'Report not final,' says AIIMS chief on Delhi oxygen controversy
On Friday, a storm erupted between officials in the central government and Delhi administration over an interim report filed in the Supreme Court of India. That report purportedly states that the Delhi government had exaggerated its medical oxygen requirements by four times during the second wave of COVID-19 pandemic. Now, Dr. Randeep Guleria of AIIMS has said it would be incorrect to say so.
"Delhi oxygen audit is an interim report. I don't think we could say four times exaggeration," Dr. Guleria told NDTV in an interview today. "The matter is in the Supreme Court. We need to wait and see what the top court says about it," he added. Dr. Guleria notably leads the panel constituted to conduct an oxygen audit in the national capital.
A report circulated in the media on Friday, claiming the Delhi government had "exaggerated" the city's medical oxygen needs at the peak of the second wave of the pandemic. Centre, on the basis of that report, remarked the Delhi government used a wrong formula to calculate its oxygen requirements and "excess supply" to the capital "affected other states."
"It was discussed that there is a gross discrepancy (about four times) in that the actual oxygen consumption claimed (1140MT) was about four times higher than the versus calculated consumption by formula for bed capacity (289MT)," the interim report read.
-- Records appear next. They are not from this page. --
(** ** Proof support *)

Ltac break_if :=
  match goal with
  | |- context [if ?c then _ else _] => destruct c eqn:?
  end.

Ltac break_match :=
  match goal with
  | |- context [match ?c with _ => _ end] => destruct c eqn:?
  end.

Ltac unfold_callbacks :=
  unfold dispatch, metalink_parser_start, metalink_parser_end,
    metalink_parser_text, unknown_element, assert_depth_zero,
    state_transition, and_then.

Lemma and_then_continue (o : outcome) (k : OstreeMetalinkRequest -> outcome)
      (self' : OstreeMetalinkRequest) :
  and_then o k = Continue self' ->
  exists mid, o = Continue mid /\ k mid = Continue self'.
Proof.
  destruct o as [mid|mid e|a]; simpl; intros H; try discriminate.
  exists mid; split; [reflexivity|exact H].
Qed.

Lemma parse_app (self : OstreeMetalinkRequest) (xs ys : list markup_event) :
  g_markup_parse_context_parse self (xs ++ ys)%list =
  and_then (g_markup_parse_context_parse self xs)
           (fun mid => g_markup_parse_context_parse mid ys).
Proof.
  revert self; induction xs as [|x xs IH]; intros self; simpl.
  - reflexivity.
  - destruct (dispatch self x) as [mid|mid e|a]; simpl; auto.
Qed.

(** *** The digest validator *)

Lemma accept_set_is_lower_hex (c : ascii) :
  mem_char c "01234567890abcdef" = is_lower_hex c.
Proof.
  destruct c as [[] [] [] [] [] [] [] []]; reflexivity.
Qed.

(** The span reaches the terminator exactly when every character of the C
    string is accepted. *)
Lemma span_to_terminator (s accept : string) :
  Ascii.eqb (char_at s (strspn s accept)) NUL
  = forallb (fun c => mem_char c accept) (list_ascii_of_string (c_str s)).
Proof.
  unfold char_at.
  induction s as [|c r IH]; simpl; [reflexivity|].
  destruct (Ascii.eqb c NUL) eqn:Hc; simpl.
  - exact Hc.
  - destruct (mem_char c accept) eqn:Hh; simpl.
    + exact IH.
    + exact Hc.
Qed.

Lemma span_of_accepted (s accept : string) :
  forallb (fun c => mem_char c accept) (list_ascii_of_string (c_str s)) = true ->
  strspn s accept = String.length (c_str s).
Proof.
  induction s as [|c r IH]; simpl; [reflexivity|].
  destruct (Ascii.eqb c NUL) eqn:Hc; simpl; [reflexivity|].
  destruct (mem_char c accept); simpl; [|discriminate].
  intros H; rewrite (IH H); reflexivity.
Qed.

Lemma forallb_accept_set (l : list ascii) :
  forallb (fun c => mem_char c "01234567890abcdef") l = forallb is_lower_hex l.
Proof.
  induction l as [|c l IH]; [reflexivity|].
  cbn [forallb]. rewrite accept_set_is_lower_hex, IH. reflexivity.
Qed.

(** C7.  [valid_hex_checksum (s, n)] is true exactly when the C string [s]
    consists of lowercase hexadecimal characters only and has exactly [n] of
    them, that is when it matches [^[0-9a-f]{n}$]; the function computes a
    boolean from its arguments and touches nothing else. *)
Theorem valid_hex_checksum_spec (s : string) (expected_len : nat) :
  valid_hex_checksum s expected_len = lower_hex_of_length expected_len (c_str s).
Proof.
  unfold valid_hex_checksum, lower_hex_of_length.
  rewrite span_to_terminator, <- forallb_accept_set.
  destruct (forallb _ (list_ascii_of_string (c_str s))) eqn:Hall.
  - rewrite (span_of_accepted s _ Hall), andb_true_r; reflexivity.
  - rewrite andb_false_r; reflexivity.
Qed.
Besides Dr. Guleria, the audit panel also comprised Delhi Government Principal Home Secretary Bhupinder Bhalla, Max Healthcare Director Sandeep Buddhiraja, Union Jal Shakti Ministry Joint Secretary Subodh Yadav, and Sanjay Kumar Singh of the Petroleum and Oxygen Safety Organization (PESO). After the report came to light, two members - Bhalla and Buddhiraja - raised objections against the claims being made about it.
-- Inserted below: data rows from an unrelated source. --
(** One round of the second loop of [cleanup], in a catalog that exists. *)
Lemma drop_round_run (db c : string) (h : DBAcademyHelper) (w : Spark)
    (dbs : gset string) :
  metastore w !! c = Some dbs ->
  exists w',
    (on_spark (sql (UseCatalog c)) ;;
     df <- on_spark (sql ShowDatabases) ;;
     if count_databaseName_eq db df =? 1 then
       on_spark (print ("Dropping the database " +:+ dq +:+ c +:+ "."
                        +:+ db +:+ dq)) ;;
       on_spark (sql (DropDatabaseIfExistsCascade None db)) ;;
       ret tt
     else ret tt) (h, w)
    = Ok tt (h, w')
    /\ journal w' = journal w ++ cleanup_calls db w c
    /\ metastore w' = <[c := dbs ∖ {[db]}]> (metastore w)
    /\ streams w' = streams w.
Proof.
  intros Hc.
  assert (Hdom : c ∈ dom (metastore w)) by (apply elem_of_dom; eauto).
  rewrite (bind_ok _ _ _ _ _ (on_spark_ok _ h _ _ _ (sql_use_catalog c w Hdom))).
  rewrite (bind_ok _ _ _ _ _ (on_spark_ok _ h _ _ _ (sql_show_databases _))).
  cbn [current_catalog set_current record].
  set (w2 := record (ESql ShowDatabases) _).
  assert (Hdb : databases (set_current c "default"
                  (record (ESql (UseCatalog c)) w)) c = dbs)
    by (by apply databases_lookup).
  rewrite Hdb, count_databases.
  unfold cleanup_calls. rewrite (databases_lookup w c dbs Hc).
  destruct (decide (db ∈ dbs)) as [Hin|Hin].
  - rewrite bool_decide_eq_true_2 by done.
    rewrite (bind_ok _ _ _ _ _ (on_spark_ok _ h _ _ _ (eq_refl : print _ w2 = Ok tt _))).
    assert (Hc3 : metastore (record (EPrint ("Dropping the database " +:+ dq
                    +:+ c +:+ "." +:+ db +:+ dq)) w2)
                  !! default (current_catalog (record (EPrint
                       ("Dropping the database " +:+ dq +:+ c +:+ "." +:+ db
                        +:+ dq)) w2)) None = Some dbs) by exact Hc.
    rewrite (bind_ok _ _ _ _ _
               (on_spark_ok _ h _ _ _ (sql_drop None db _ dbs Hc3))).
    eexists. split; [reflexivity|]. subst w2. simpl.
    rewrite <- !app_assoc. by repeat split.
  - rewrite bool_decide_eq_false_2 by done.
    exists w2. split; [reflexivity|]. subst w2. simpl.
    rewrite <- !app_assoc. repeat split; try done.
    symmetry. apply insert_id. rewrite Hc. f_equal. symmetry.
    apply difference_disjoint_L, disjoint_singleton_r, Hin.
Qed.

(** The second loop of [cleanup], over distinct catalogs that exist. *)
Lemma drop_loop_run (db : string) (cs : list string) (h : DBAcademyHelper)
    (w : Spark) :
  NoDup cs ->
  (forall c, c ∈ cs -> c ∈ dom (metastore w)) ->
  exists w',
    for_each cs (fun c =>
      on_spark (sql (UseCatalog c)) ;;
      df <- on_spark (sql ShowDatabases) ;;
      if count_databaseName_eq db df =? 1 then
        on_spark (print ("Dropping the database " +:+ dq +:+ c +:+ "."
                         +:+ db +:+ dq)) ;;
        on_spark (sql (DropDatabaseIfExistsCascade None db)) ;;
        ret tt
      else ret tt) (h, w)
    = Ok tt (h, w')
    /\ journal w' = journal w ++ flat_map (cleanup_calls db w) cs
    /\ (forall c, metastore w' !! c
                  = if decide (c ∈ cs)
                    then (fun dbs => dbs ∖ {[db]}) <$> metastore w !! c
                    else metastore w !! c)
    /\ streams w' = streams w.
Proof.
  intros Hnd. revert w. induction Hnd as [|c cs Hc Hnd IH]; intros w Hdom.
  - exists w. simpl. rewrite app_nil_r. by repeat split.
  - destruct (proj1 (elem_of_dom (metastore w) c)) as [dbs Hdbs];
      [apply Hdom; left|].
    destruct (drop_round_run db c h w dbs Hdbs) as (w1 & Hrun1 & Hj1 & Hm1 & Hs1).
    destruct (IH w1) as (w' & Hrun & Hj & Hm & Hs).
    { intros c' Hc'. rewrite Hm1, dom_insert. apply elem_of_union_r.
      apply Hdom. by right. }
    exists w'. split; [|split; [|split]].
    + cbn [for_each]. by rewrite (bind_ok _ _ _ _ _ Hrun1).
    + rewrite Hj, Hj1. cbn [flat_map]. rewrite <- app_assoc. do 2 f_equal.
      apply flat_map_ext_elem. intros c' Hc'.
      apply cleanup_calls_ext. rewrite Hm1, lookup_insert_ne; [done|].
      intros ->. contradiction.
    + intros c'. rewrite Hm, Hm1. destruct (decide (c' = c)) as [->|Hne].
      * rewrite decide_False by done.
        rewrite decide_True by left. by rewrite lookup_insert_eq, Hdbs.
      * rewrite lookup_insert_ne by done.
        destruct (decide (c' ∈ cs)) as [Hin|Hin].
        -- rewrite decide_True; [done | by right].
        -- rewrite decide_False; [done|].
           intros [?|?]%elem_of_cons; contradiction.
    + by rewrite Hs, Hs1.
Qed.

(** [cleanup] as a whole: with distinct catalogs that exist and no [stop]
    that raises, it returns, and the session it leaves is known. *)
Lemma cleanup_run (h : DBAcademyHelper) (w : Spark) :
  NoDup (catalogs h) ->
  (forall c, c ∈ catalogs h -> c ∈ dom (metastore w)) ->
  (forall s, s ∈ streams w -> stream_active s = true -> stop_raises s = false) ->
  exists w',
    cleanup (h, w) = Ok tt (h, w')
    /\ journal w'
       = journal w
         ++ flat_map stop_calls
              (filter (fun s => stream_active s = true) (streams w))
         ++ flat_map (cleanup_calls (db_name h) w) (catalogs h)
    /\ streams w'
       = stop_all (filter (fun s => stream_active s = true) (streams w))
           (streams w)
    /\ (forall c, metastore w' !! c
                  = if decide (c ∈ catalogs h)
                    then (fun dbs => dbs ∖ {[db_name h]}) <$> metastore w !! c
                    else metastore w !! c).
Proof.
  intros Hnd Hdom Hstop.
  set (l := filter (fun s => stream_active s = true) (streams w)).
  destruct (stop_loop_run l h w) as (w1 & Hrun1 & Hj1 & Hs1 & Hm1).
  { intros s [Ha Hs]%list_elem_of_filter. by apply Hstop. }
  destruct (drop_loop_run (db_name h) (catalogs h) h w1 Hnd)
    as (w' & Hrun & Hj & Hm & Hs).
  { intros c Hc. rewrite Hm1. by apply Hdom. }
  exists w'. split; [|split; [|split]].
  - unfold cleanup.
    rewrite (bind_ok _ _ _ _ _
               (on_spark_ok _ h _ _ _ (eq_refl : streams_active w = Ok l w))).
    rewrite (bind_ok _ _ _ _ _ Hrun1).
    rewrite (bind_ok _ _ _ _ _ (eq_refl : self (h, w1) = Ok h (h, w1))).
    exact Hrun.
  - rewrite Hj, Hj1, <- app_assoc. do 2 f_equal.
    apply flat_map_ext_elem. intros c _. apply cleanup_calls_ext.
    by rewrite Hm1.
  - by rewrite Hs, Hs1.
  - intros c. by rewrite Hm, Hm1.
Qed.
Leaders of the BJP and the Congress had launched an attack against the Delhi government in view of the new report. Delhi Chief Minister Arvind Kejriwal hit back at them, saying, "My crime is I fought for the lives of Delhi's 2 crore people." Members of the audit committee have not yet signed the report, his deputy, Manish Sisodia, said.
In April-May, Delhi was gripped by a brutal second wave of the COVID-19 pandemic that claimed hundreds of lives there daily. Many hospitals across the city reported an acute shortage of medical oxygen to treat patients while dozens died allegedly due to the dearth of the life-saving gas. The Supreme Court is expected to hear the matter on June 30.